- Cadbury in 1943
- Born: 20 April 1893 Selly Oak, Birmingham, England
- Died: 12 January 1967 (aged 73) Weston-super-Mare, Somerset, England
- Education: Leighton Park School
- Alma mater: Trinity College, Cambridge
- Occupation: Businessman
- Years active: 1919–1963
- Organization: Cadbury
- Spouse: Mary Forbes Phillips ​ ​(m. 1917⁠–⁠1967)​
- Children: Peter Cadbury Robin Cadbury
- Parents: George Cadbury (father); Elizabeth Cadbury (mother);
- Relatives: John Cadbury (grandfather)
- Family: Edward Cadbury (half-brother) Marion Greeves (half-sister)
- Allegiance: United Kingdom
- Branch: Royal Navy Royal Air Force
- Service years: 1914–1919
- Rank: Major
- Conflicts: World War I
- Awards: Distinguished Service Cross Distinguished Flying Cross

= Egbert Cadbury =

British pilot and businessman (1893–1967)

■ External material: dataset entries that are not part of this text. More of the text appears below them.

(** * Task manager: storage backends and the eight task operations

    A shallow embedding of [src/types.ts], [src/storage.ts],
    [src/storage-db.ts], [src/storage-router.ts], [src/tools.ts] and the
    tool dispatcher of [src/index.ts].

    Conventions of the embedding.
    - A JavaScript string is a [string]: a sequence of code units.  The
      decorations of the user-visible texts are written as the bytes of
      their UTF-8 encoding; nothing proved here looks inside them.
    - An optional field ([description?: string]) is an [option string];
      [None] stands for both [undefined] and [null].
    - Asynchronous functions are computations of the monad [Async]: they
      read the ambient process ([Env]: the clock at its readings, the id
      generator, environment variables), thread the outside world
      ([World]: the snapshot document, the database table, the console)
      and may throw.
    - Case conversion, collation and the rendering of timestamps rest on
      the Unicode and locale data of the runtime; they are the fields of
      the class [Intl], which every statement about the operations is
      proved for whatever instance.
    - Objects mutated in place ([task.status = ...] on an element of
      [storage.tasks]) are updated at their index in the array. *)

From Stdlib Require Import String Ascii ZArith List Lia Bool.
From Stdlib Require Import Sorted Permutation.
From Stdlib Require Import DecimalString Decimal.
From Stdlib Require Import Floats.SpecFloat.
From Stdlib Require Import QArith Qpower Lqa.
From stdpp Require Import gmap strings.

Import ListNotations.
Open Scope string_scope.

(** ** The JavaScript runtime the program relies on *)

Module JS.

Local Open Scope Z_scope.

(** Truthiness of an optional string: [undefined], [null] and the empty
    string are falsy. *)
Definition truthy (o : option string) : bool :=
  match o with
  | Some s => negb (String.eqb s EmptyString)
  | None => false
  end.

(** [a || b] on strings that may be undefined. *)
Definition orElse (o : option string) (d : string) : string :=
  match o with
  | Some s => if String.eqb s EmptyString then d else s
  | None => d
  end.

(** [s.startsWith(p)]. *)
Definition startsWith (s p : string) : bool := String.prefix p s.

(** [s.includes(q)]. *)
Fixpoint includes (s q : string) : bool :=
  String.prefix q s ||
  match s with
  | EmptyString => false
  | String _ s' => includes s' q
  end.

(** [s.toLowerCase()] as far as the storage router needs it: the result
    is compared with the ASCII words ["database"] and ["db"] only, and the
    Unicode mapping yields an ASCII letter from its capital alone (and a
    [k] from the Kelvin sign, an [i] from the dotted capital I, letters
    that stand in neither word), so lowering the capitals A to Z and
    keeping every other code unit decides those comparisons as the full
    mapping does.  The operations on tasks, which
    compare arbitrary texts, use the case conversion of [Intl]. *)
Definition lowerChar (c : ascii) : ascii :=
  let n := nat_of_ascii c in
  if (65 <=? n)%nat && (n <=? 90)%nat then ascii_of_nat (n + 32) else c.

Fixpoint toLowerCase (s : string) : string :=
  match s with
  | EmptyString => EmptyString
  | String c s' => String (lowerChar c) (toLowerCase s')
  end.

(** The relational operators [<], [<=], [>=] on strings compare code
    units lexicographically. *)
Definition lt (a b : string) : bool := String.ltb a b.
Definition le (a b : string) : bool := String.leb a b.
Definition ge (a b : string) : bool := String.leb b a.

(** [s.split(sep)[0]] for a one-unit separator. *)
Fixpoint splitHead (sep : ascii) (s : string) : string :=
  match s with
  | EmptyString => EmptyString
  | String c s' => if Ascii.eqb c sep then EmptyString else String c (splitHead sep s')
  end.

(** [String(n)] and template interpolation of a non-negative integer. *)
Definition showN (n : N) : string := NilZero.string_of_uint (N.to_uint n).
Definition showNat (n : nat) : string := showN (N.of_nat n).

(** [String(n).padStart(w, "0")]. *)
Fixpoint zeros (k : nat) : string :=
  match k with
  | O => EmptyString
  | S k' => String "0" (zeros k')
  end.

Definition pad (w : nat) (n : Z) : string :=
  let s := showN (Z.to_N n) in
  zeros (w - String.length s)%nat +:+ s.

(** *** [Date]: the proleptic Gregorian calendar in UTC *)

Definition msPerDay : Z := 86400000.

(** Day number since 1970-01-01 and the millisecond within that day. *)
Definition epochDay (ms : Z) : Z := ms / msPerDay.
Definition msOfDay (ms : Z) : Z := ms mod msPerDay.

(** Year, month and day of a day number. *)
Definition civil (days : Z) : Z * Z * Z :=
  let z := days + 719468 in
  let era := z / 146097 in
  let doe := z - era * 146097 in
  let yoe := (doe - doe / 1460 + doe / 36524 - doe / 146096) / 365 in
  let doy := doe - (365 * yoe + yoe / 4 - yoe / 100) in
  let mp := (5 * doy + 2) / 153 in
  let d := doy - (153 * mp + 2) / 5 + 1 in
  let m := if mp <? 10 then mp + 3 else mp - 9 in
  let y := yoe + era * 400 + (if m <=? 2 then 1 else 0) in
  (y, m, d).

(** The year of an ISO timestamp: four digits from 0 to 9999, a sign
    and six digits outside. *)
Definition isoYear (y : Z) : string :=
  if (0 <=? y) && (y <=? 9999) then pad 4 y
  else if y <? 0 then "-" +:+ pad 6 (- y)
  else "+" +:+ pad 6 y.

(** The [YYYY-MM-DD] part of an ISO timestamp. *)
Definition isoDate (days : Z) : string :=
  let '(y, m, d) := civil days in
  isoYear y +:+ "-" +:+ pad 2 m +:+ "-" +:+ pad 2 d.

(** [new Date(ms).toISOString()]. *)
Definition toISOString (ms : Z) : string :=
  let t := msOfDay ms in
  isoDate (epochDay ms) +:+ "T" +:+ pad 2 (t / 3600000) +:+ ":" +:+
  pad 2 (t / 60000 mod 60) +:+ ":" +:+ pad 2 (t / 1000 mod 60) +:+ "." +:+
  pad 3 (t mod 1000) +:+ "Z".

(** *** Numbers: IEEE 754 binary64 *)

Definition prec : Z := 53.
Definition emax : Z := 1024.

(** The number that holds an array length. *)
Definition number (n : nat) : spec_float :=
  binary_normalize prec emax (Z.of_nat n) 0 false.

Definition div (x y : spec_float) : spec_float := SFdiv prec emax x y.
Definition mul (x y : spec_float) : spec_float := SFmul prec emax x y.

(** [x.toFixed(1)] for a number below 1e21: the integer [n] for which
    [n / 10 - x] is closest to zero, the larger one on a tie, written
    with its last digit behind the point. *)
Definition tenths (m : positive) (e : Z) : Z :=
  match e with
  | Zneg p => (20 * Zpos m + 2 ^ Zpos p) / (2 * 2 ^ Zpos p)
  | _ => 10 * Zpos m * 2 ^ e
  end.

Definition fixed1 (n : Z) : string :=
  showN (Z.to_N (n / 10)) +:+ "." +:+ showN (Z.to_N (n mod 10)).

Definition toFixed1 (x : spec_float) : string :=
  match x with
  | S754_zero s => "0.0"
  | S754_finite s m e =>
      let t := fixed1 (tenths m e) in
      if s && negb (tenths m e =? 0) then "-" +:+ t else t
  | S754_infinity s => if s then "-Infinity" else "Infinity"
  | S754_nan => "NaN"
  end.

(** *** [Array.prototype.sort]

    The sort is stable.  For a consistent comparator its result is the
    one sorted arrangement that keeps equal elements in their input
    order, which insertion from the right computes. *)
Section Sort.
Context {A : Type} (cmp : A -> A -> Z).

Fixpoint insertBy (x : A) (l : list A) : list A :=
  match l with
  | [] => [x]
  | y :: l' => if cmp x y <=? 0 then x :: l else y :: insertBy x l'
  end.

Definition sort (l : list A) : list A := fold_right insertBy [] l.
End Sort.

(** [arr.findIndex(p)]: the first index whose element satisfies [p];
    [None] is the source's [-1]. *)
Fixpoint findIndex {A : Type} (p : A -> bool) (l : list A) : option nat :=
  match l with
  | [] => None
  | x :: l' => if p x then Some O else option_map S (findIndex p l')
  end.

(** [arr.splice(i, 1)] leaves the array without its element [i]. *)
Fixpoint removeAt {A : Type} (i : nat) (l : list A) : list A :=
  match l, i with
  | [], _ => []
  | _ :: l', O => l'
  | x :: l', S i' => x :: removeAt i' l'
  end.

(** [/^\d{4}-\d{2}-\d{2}$/.test(s)]. *)
Definition isDigit (c : ascii) : bool :=
  let n := nat_of_ascii c in (48 <=? n)%nat && (n <=? 57)%nat.

Definition isHyphen (c : ascii) : bool := Ascii.eqb c "-".

Definition matchesDate (s : string) : bool :=
  match list_ascii_of_string s with
  | [y1; y2; y3; y4; h1; m1; m2; h2; d1; d2] =>
      isDigit y1 && isDigit y2 && isDigit y3 && isDigit y4 && isHyphen h1 &&
      isDigit m1 && isDigit m2 && isHyphen h2 && isDigit d1 && isDigit d2
  | _ => false
  end.

End JS.

(** Services of the runtime that rest on its Unicode and locale data.
    [toLowerCase] is [String.prototype.toLowerCase], the Unicode case
    conversion of a whole string; nothing is assumed of it.
    [localeCompare] is the collation of the host's default locale and
    [toLocaleString] its rendering of a timestamp; the program fixes
    neither.  What is used of a collation: it is a consistent comparator
    (a total preorder), and on two strings of the shape [YYYY-MM-DD] it
    orders as the code units do. *)
Class Intl := {
  toLowerCase : string -> string;
  localeCompare : string -> string -> Z;
  toLocaleString : string -> string;
  localeCompare_refl : forall a, localeCompare a a = 0%Z;
  localeCompare_antisym :
    forall a b, Z.sgn (localeCompare b a) = (- Z.sgn (localeCompare a b))%Z;
  localeCompare_trans :
    forall a b c,
      (localeCompare a b <= 0)%Z -> (localeCompare b c <= 0)%Z ->
      (localeCompare a c <= 0)%Z;
  localeCompare_dates :
    forall a b,
      JS.matchesDate a = true -> JS.matchesDate b = true ->
      ((localeCompare a b <=? 0)%Z = JS.le a b)
}.

(** ** The task model ([src/types.ts]) *)

Inductive Priority := low | medium | high.
Inductive Status := pending | in_progress | completed.

Definition Priority_eqb (a b : Priority) : bool :=
  match a, b with
  | low, low | medium, medium | high, high => true
  | _, _ => false
  end.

Major (Honorary Air Commodore) Sir Egbert "Bertie" Cadbury (20 April 1893 – 12 January 1967) was a British businessman, a member of the Cadbury family, who as a First World War pilot shot down two Zeppelins over the North Sea: L.21 on 28 November 1916, and L.70 on 6 August 1918: the latter while flying a De Havilland DH.4 with Robert Leckie as observer/gunner.

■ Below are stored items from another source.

(** The call failed on the wire: the promise was rejected or the status is
    outside 200..299. *)
Definition failed_call (reply : Reply) : Prop :=
  reply = NetworkError
  ∨ ∃ status text, reply = Response status text ∧ ok status = false.

(** The remote read failed: something in the [try] block of [fetchTodos]
    threw. *)
Definition read_fails (reply : Reply) : Prop := remote_todos reply = None.

Definition get_request : Request :=
  {| url := API_URL; method := "GET"; headers := []; body := None |}.

Definition post_request (task : string) : Request :=
  {| url := API_URL;
     method := "POST";
     headers := [("Content-Type", "application/json")];
     body := Some (JSON_stringify (JObj {[ "task" := JStr task ]})) |}.
End Vocabulary.

(** A task as the data model has it: its [completed] flag is a boolean. *)
Definition has_boolean_completed (todo : Obj) : Prop :=
  ∃ b, todo !! "completed" = Some (JBool b).

Definition toggle_one (id : Z) (todo : Obj) : Obj :=
  if id_is id todo then toggled todo else todo.

(** A task whose priority is one of the three tags. *)
Definition prioritized (todo : Obj) : Prop :=
  ∃ p : Priority, todo !! "priority" = Some (JStr (Priority_str p)).

Definition level (p : Priority) : Z :=
  match p with high => 3 | medium => 2 | low => 1 end.

(** [a] may stand before [b]: its rank is at least that of [b]. *)
Definition outranks (a b : Obj) : Prop :=
  ∃ ra rb, rank a = Some ra ∧ rank b = Some rb ∧ (rb ≤ ra)%Z.

Definition has_rank (r : option Z) (todo : Obj) : bool :=
  bool_decide (rank todo = r).

(** The record built for a bare string found at [index] in the cache. *)
Definition synthesized (index : nat) (title : string) : Obj :=
  {[ "id" := JNum (Z.of_nat index + 1);
     "title" := JStr title;
     "completed" := JBool false;
     "priority" := JStr "medium" ]}.

(** An object with its priority kept when it has a truthy one and set to
    ["medium"] otherwise. *)
Definition default_priority (m : Obj) : Obj :=
  if truthy_opt (m !! "priority") then m
  else <["priority" := JStr "medium"]> m.

(** What [{ ...item, priority: item.priority || "medium" }] is for an
    [item] other than [null]: an object with its priority defaulted, or the
    own properties of anything else with the default priority added. *)
Definition with_default_priority (item : JSON) : Obj :=
  match item with
  | JObj m => default_priority m
  | other => <["priority" := JStr "medium"]> (own_props other)
  end.

(** What the fallback makes of the cached entry at [index]. *)
Definition normalized_entry (index : nat) (item : JSON) : Obj :=
  match item with
  | JStr s => synthesized index s
  | other => with_default_priority other
  end.

(** The same normalisation in the words of the specification: only a
    priority that is missing is filled in. *)
Definition fill_missing_priority (m : Obj) : Obj :=
  match m !! "priority" with
  | Some _ => m
  | None => <["priority" := JStr "medium"]> m
  end.

Definition specified_entry (index : nat) (item : JSON) : option Obj :=
  match item with
  | JStr s => Some (synthesized index s)
  | JObj m => Some (fill_missing_priority m)
  | _ => None
  end.

(** The list the specification promises for a cached array: as long as the
    array, with every string and every object normalised as above. *)
Definition specified_fallback (cached : list JSON) (result : list Obj) : Prop :=
  length result = length cached
  ∧ ∀ i item expected,
      cached !! i = Some item →
      specified_entry i item = Some expected →
      result !! i = Some expected.

(** The outcome the specification promises for a [data] array sent by the
    server: its objects with a missing priority filled in, and no warning. *)
Definition specified_remote (items : list JSON) (s : State) : Prop :=
  length (todos s) = length items
  ∧ (∀ i m, items !! i = Some (JObj m) →
       todos s !! i = Some (fill_missing_priority m))
  ∧ error s = None.

(** [v.data] can be read and is missing or falsy. *)
Definition no_data (v : JSON) : Prop :=
  match get v "data" with
  | Throws => False
  | Undefined => True
  | Value d => truthy d = false
  end.

(** A measure for induction over values. *)
Fixpoint json_size (v : JSON) : nat :=
  match v with
  | JArr l => S (sum_list (json_size <$> l))
  | JObj m => S (map_fold (λ _ n acc, n + acc) 0 (json_size <$> m))
  | _ => 1
  end.

(** ** The footer and the variant with filters only *)

(** [todos.filter(todo => todo.completed).length] *)
Definition completedCount (s : State) : nat :=
  length (List.filter (λ todo : Obj, truthy_opt (todo !! "completed")) (todos s)).

(** The line under the list, "[n] of [m] tasks completed"; it is rendered
    only when [todos.length > 0]. *)
Definition summary (s : State) : option (nat * nat) :=
  if (0 <? length (todos s))%nat then Some (completedCount s, length (todos s))
  else None.

(** The second component of [Main.tsx]: filters, no priorities.  Its loader
    keeps [data.data] as it comes and rebuilds every cached entry as
    [{id, title, completed}].  A property whose value is [undefined] is left
    out of the object: reading it gives [undefined] either way, and
    [JSON.stringify] drops it. *)
Module Filtered.

(** [typeof v === 'object'] *)
Definition is_object_type (v : JSON) : bool :=
  match v with JNull | JArr _ | JObj _ => true | _ => false end.

(** [typeof title === 'string' ? title : title.title] *)
Definition entry_title (title : JSON) : Access :=
  if is_string title then Value title else get title "title".

(** [typeof title === 'object' ? title.completed || false : false] *)
Definition entry_completed (title : JSON) : option JSON :=
  if is_object_type title then
    c ← access_opt (get title "completed"); Some (js_or c (JBool false))
  else Some (JBool false).

(** The callback of [parsedTodos.map]; [None] when it throws. *)
Definition cached_entry (index : nat) (title : JSON) : option Obj :=
  t ← access_opt (entry_title title);
  c ← entry_completed title;
  let base : Obj :=
    {[ "id" := JNum (Z.of_nat index + 1); "completed" := c ]} in
  Some match t with
       | Some v => <["title" := v]> base
       | None => base
       end.

Record State : Type := mkState {
  todos : JSON;
  input : string;
  loading : bool;
  error : option string;
  filter : FilterChoice
}.

Record World : Type := mkWorld {
  ui : State;
  localStorage : gmap string string;
  requests : list Request
}.

Definition initial_state : State :=
  {| todos := JArr []; input := EmptyString; loading := true;
     error := None; filter := all |}.

Definition setTodos (v : JSON) (w : World) : World :=
  {| ui := {| todos := v; input := input (ui w); loading := loading (ui w);
              error := error (ui w); filter := filter (ui w) |};
     localStorage := localStorage w; requests := requests w |}.
Definition setLoading (b : bool) (w : World) : World :=
  {| ui := {| todos := todos (ui w); input := input (ui w); loading := b;
              error := error (ui w); filter := filter (ui w) |};
     localStorage := localStorage w; requests := requests w |}.
Definition setError (e : option string) (w : World) : World :=
  {| ui := {| todos := todos (ui w); input := input (ui w);
              loading := loading (ui w); error := e;
              filter := filter (ui w) |};
     localStorage := localStorage w; requests := requests w |}.
Definition send (r : Request) (w : World) : World :=
  {| ui := ui w; localStorage := localStorage w;
     requests := (requests w ++ [r])%list |}.

Section Component.
Context `{!Platform}.

(** What the fallback passes to [setTodos]; [None] when it is not called. *)
Definition cached_todos (stored : option string) : option (list Obj) :=
  match stored with
  | None => None
  | Some localTodos =>
      if nonempty localTodos then
        Some match JSON_parse localTodos with
             | Some (JArr parsedTodos) =>
                 default [] (mapM id (imap cached_entry parsedTodos))
             | Some _ => []
             | None => []
             end
      else None
  end.

Definition fetchTodos (reply : Reply) (w : World) : World :=
  let w := setLoading true w in
  let w := send {| url := API_URL; method := "GET";
                   headers := []; body := None |} w in
  let w :=
    match Basic.remote_todos reply with
    | Some l => setError None (setTodos l w)
    | None =>
        let w := setError (Some load_warning) w in
        match cached_todos (localStorage w !! "todos") with
        | Some l => setTodos (JArr (JObj <$> l)) w
        | None => w
        end
    end in
  setLoading false w.
End Component.
End Filtered.

(** ** More vocabulary *)

(** The task at position [i] carries the id [i + 1]. *)
Definition ids_by_position (l : list Obj) : Prop :=
  ∀ i todo, l !! i = Some todo → todo !! "id" = Some (JNum (Z.of_nat i + 1)).

(** The task has a priority that counts as true. *)
Definition has_priority (todo : Obj) : Prop :=
  truthy_opt (todo !! "priority") = true.

Section MoreVocabulary.
Context `{!Platform}.

(** An action that rewrites list and cache: a toggle, a delete, or a submit
    of a text that is not blank. *)
Definition rewrites (a : Action) (w : World) : Prop :=
  match a with
  | Submit _ => trim (input (ui w)) ≠ EmptyString
  | Toggle _ | Delete _ => True
  | _ => False
  end.

(** An action that cannot bring in or take out an id of its own making:
    anything but a delete and a create call that the server answers. *)
Definition keeps_numbering (a : Action) : Prop :=
  match a with
  | Submit reply => failed_call reply
  | Delete _ => False
  | _ => True
  end.

(** The create request of a text that is not blank. *)
Definition is_create_request (r : Request) : Prop :=
  ∃ task, trim task ≠ EmptyString ∧ r = post_request task.

(** The create call was answered: a 2xx status and a body that parses to
    something other than [null]. *)
Definition answered (reply : Reply) (data : JSON) : Prop :=
  ∃ status text,
    reply = Response status text
    ∧ (200 ≤ status ≤ 299)%Z
    ∧ JSON_parse text = Some data
    ∧ data ≠ JNull.
End MoreVocabulary.

(** The text is white space and nothing else: its bytes are a sequence of
    code points of white space. *)
Definition blank (s : string) : Prop :=
  ∃ runs : list (list ascii),
    Forall (λ bytes, is_space bytes = true) runs
    ∧ list_ascii_of_string s = concat runs.

Section Sessions.
Context `{!Platform}.

(** [fetchTodos] up to its [await]: the flag goes up and the request goes
    out. *)
Definition begin_load (w : World) : World :=
  send get_request (setLoading true w).

(** [fetchTodos] from the [await] on, run when the reply is there, over the
    state and the store as they are by then. *)
Definition settle (reply : Reply) (w : World) : World :=
  let w :=
    match remote_todos reply with
    | Some todosWithPriority => setError None (setTodos todosWithPriority w)
    | None =>
        let w := setError (Some load_warning) w in
        match cached_todos (getItem "todos" w) with
        | Some l => setTodos l w
        | None => w
        end
    end in
  setLoading false w.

==Early life and background==
Egbert Cadbury was born in Selly Oak, Birmingham, the youngest son of George Cadbury and his second wife Elizabeth Cadbury, and the grandson of John, the founder of the family confectionary business. A year after he was born the family moved to a new home, Northfield Manor House, in Northfield, Birmingham. He was educated at Leighton Park School in Reading, then went to Trinity College, Cambridge to study economics.

==First World War==
The Cadburys were Quakers, and thus pacifists, but on the outbreak of the war, Cadbury left Cambridge and volunteered to join the Royal Navy, serving as a seaman aboard the HMY Zarifa, a yacht converted to an armed patrol vessel, manned mainly by Cambridge graduates, while his older brother Laurence joined the Friends' Ambulance Unit. Cadbury was eventually commissioned into the Royal Naval Air Service as a probationary flight sub-lieutenant, being confirmed in his rank on 31 May 1915. He was granted Royal Aero Club Aviators' Certificate No. 1343 on 19 June, after soloing a Grahame-White Biplane at the Grahame-White Flying School at Hendon. Cadbury was posted to the Naval Air Station at South Denes, Great Yarmouth, Norfolk, where one of his ground crew was Henry Allingham.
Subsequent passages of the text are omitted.